E N T I E R R O
-Jorge
no dejes que me entierren. Que me quemen y que tiren mis cenizas entre las
plantas o donde sea. Hablo en serio; si me muero antes que vos, por favor
prometeme que no vas a dejar que me entierren.
- O
sea; en todo caso si te morís primero y ya estás muerta ni te vas a dar cuenta
de lo que sigue. Qué importancia tiene eso.
- No
seas pelotudo. Prometeme; prometeme que no vas a dejar que me entierren. Mirá
si no me muero bien y me entierran viva.
-
Pará un poco, Chamiga. Nadie te va a enterrar.
-
Prometeme.
-Qué
cosa
-Eso
que te estoy pidiendo por favor.
-Sí,
claro.
-No
te rías, boludo. Para mí es serio.
-
Bueno.
En el cementerio siempre
hay gente, poca gente silenciosa desparramada por todas partes durante las
visitas a sus difuntos, cambian los paños de las cruces, arreglan los
panteones, prenden velas, llevan flores. Pero durante los entierros es cuando hay
más movimiento, llegan en grupos trayendo a sus muertos y juntándose alrededor
de los pozos abiertos donde los sepultan. Pero hay días en que traen a más
muertos y los pozos hechos no son suficientes. Entonces sobre la marcha, van
haciendo otros.
Dos hombres que pisan los
cuarenta sudan sus camisas mientras cavan una tumba nueva. Las palas de punta
están filosas, canta el metal contra el caparazón de la tierra dura. Las
puntadas sin pausas buscan el fondo. Un trecho más abajo, el suelo es más
húmedo. Después de un rato los obreros sacan desde adentro las últimas paladas
de tierra olorosa recién aireada frente a la mirada de los que esperan.
Hay gente amontonada
llorando, algunos se arriman al borde del agujero, ese rectángulo en el suelo
donde quedará el cadáver que antes de morir, en otro tiempo también vino a este
mismo cementerio a acompañar el entierro de otro muerto.
Los sepultureros se
limpian el sudor de la frente con la manga de sus camisas sucias, ninguno de
los dos se quita su gorra de la cabeza transpirada. Siempre es lo mismo, no
lloran, no miran los rostros del desconsuelo, sólo hacen su trabajo.
Está hecho, dejan las
palas clavadas a un costado, con unas sogas gruesas sujetadas a las manijas del
cajón lo bajan hasta el fondo. Entonces los familiares del muerto se acercan al
borde, tiran flores y arrojan cascotes adentro del pozo. Grandes cascotones de
lodo endurecido sobre la tapa del ataúd que lo hacen tronar cuando caen.

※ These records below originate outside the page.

(** No accepted condition is dead, but one kind: for every condition that passes validation
    there is an event payload on which it holds, unless it asks that a text not contain the empty
    text. *)
Theorem accepted_condition_can_hold `{!JsonNumberLaws J} (c : condition) :
  validate_condition c = Ok tt ->
  ~ (cond_operator c = NotContains /\ cond_value c = Some (VString [])) ->
  exists payload, holds c payload = true.
Proof.
  intros Hv Hn. destruct c as [field o w]. unfold validate_condition in Hv. simpl in *.
  destruct (validate_field field); [|done]. cbn [result_bind] in Hv.
  exists (match satisfying (Condition field o w) with
          | Some v => nest (split_on c!"." field) v
          | None => VNull end).
  unfold holds, resolve_field, satisfying. simpl.
  destruct o, w as [w|]; simpl in *; try done; rewrite ?get_path_nest; simpl; try apply value_eqb_refl; try done.
  - by destruct w.
  - destruct w as [| | |text| |]; try done. simpl. apply contains_sub_prefix, starts_with_refl.
  - destruct w as [| | |text| |]; try done. destruct text; [|done]. by destruct Hn.
  - destruct w as [| | |text| |]; try done. simpl. apply starts_with_refl.
  - destruct w as [| | |text| |]; try done. simpl. apply starts_with_refl.
  - destruct w as [| | | |[|v items]|]; try done. rewrite get_path_nest. simpl. by rewrite value_eqb_refl.
  - by destruct (split_on _ field).
Qed.

Lemma split_on_first (x : char) (s : str) : (x =? c!".")%N = false -> exists piece rest, split_on c!"." (x :: s) = (x :: piece) :: rest.
Proof. intros H. cbn [split_on]. rewrite H. destruct (split_on _ s) as [|p r]; eauto. Qed.

Lemma obj_get_absent k m : (forall kv, kv ∈ m -> kv.1 <> k) -> obj_get k m = None.
Proof.
  induction m as [|[k' v] m IH]; intros H; simpl; [done|].
  rewrite (proj2 (str_eqb_neq k' k)); [apply IH; intros kv Hk; apply H; by right|].
  exact (H (k', v) ltac:(by left)).
Qed.

(** A gap in the validation of conditions: the field path is checked with its surrounding
    white space removed and stored with it, so a path with a leading blank passes and is then
    looked up under a name no well-formed payload has. Such a condition never holds, or always
    does when it asks for absence. *)
Theorem blank_path_reads_nothing (c : condition) (blank : char) (rest : str) (m : list (str * value)) :
  cond_field c = blank :: rest -> is_whitespace blank = true ->
  (forall kv, kv ∈ m -> match kv.1 with x :: _ => is_whitespace x = false | [] => True end) ->
  validate_condition c = validate_condition (Condition (trim (cond_field c)) (cond_operator c) (cond_value c))
  /\ holds c (VObject m) = bool_decide (cond_operator c = NotExists).
Proof.
  intros Hf Hb Hm. split.
  - unfold validate_condition. simpl. f_equal. unfold validate_field. by rewrite trim_trim.
  - assert (E : resolve_field (VObject m) (cond_field c) = None).
    { unfold resolve_field. rewrite Hf.
      destruct (split_on_first blank rest) as (piece & l & ->).
      - apply N.eqb_neq. intros ->. done.
      - simpl. rewrite obj_get_absent; [done|]. intros [k v] Hk E. specialize (Hm _ Hk). simpl in *.
        subst k. by rewrite Hb in Hm. }
    unfold holds. rewrite E. destruct (cond_operator c); reflexivity.
Qed.

(** Gaps in the validation of placeholders: [eventual.x] passes for a field of the event and
    can never be resolved; text after a lone placeholder is dropped when it ends in braces. *)
Theorem accepted_placeholders_misread (to_text : value -> str) (payload v : value) :
  validate_bindings (VString s!"{{eventual.x}}") = Ok tt
  /\ resolve_text to_text s!"{{eventual.x}}" payload = Err invalid_binding
  /\ resolve_text to_text s!"{{event.a}} and }}" (VObject [(s!"a", v)]) = Ok v.
Proof. split_and!; reflexivity. Qed.
End Rules.

(** ** Concrete rules *)

Definition show_number (v : @value Z_number) : str := match v with VNumber n => show_Z n | _ => [] end.
Definition slug_payload : @value Z_number := VObject [(s!"no", @VNumber Z_number 7); (s!"slug", VString s!"home")].
Definition greeting : template := [(s!"page ", s!" event.slug "); (s!" #", s!"event.no")].
Definition status_condition : condition (J := Z_number) := Condition s!" status" Equals (Some (VString s!"open")).

Lemma placeholder_scans_terminate_witness :
  expressions_loop 99 (print_template greeting []) = expressions (print_template greeting []).
Proof. apply (placeholder_scans_terminate show_number 99 slug_payload _ []). vm_compute. lia. Defined.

Después, los sepultureros terminan el trabajo; cubren el pozo y se retiran.
Sobre el cajón está la tierra. Arriba y afuera, los sollozos de los otros se
van perdiendo en el silencio. Al rato, no queda nadie. Todos se van
Pero abajo, adentro del cajón; alguien se despierta de repente; intenta moverse, siente el espacio estrecho y las mortajas. Ya casi sin aire; suelta unos gritos que retumban secos y nadie los escucha. Todo lo que sigue es desesperación y oscuridad y arañando rabiosamente el ataúd desde adentro, es Jorge, que ya atorado por la falta de aire se acuerda de la promesa que hizo y que nunca pensó cumplir.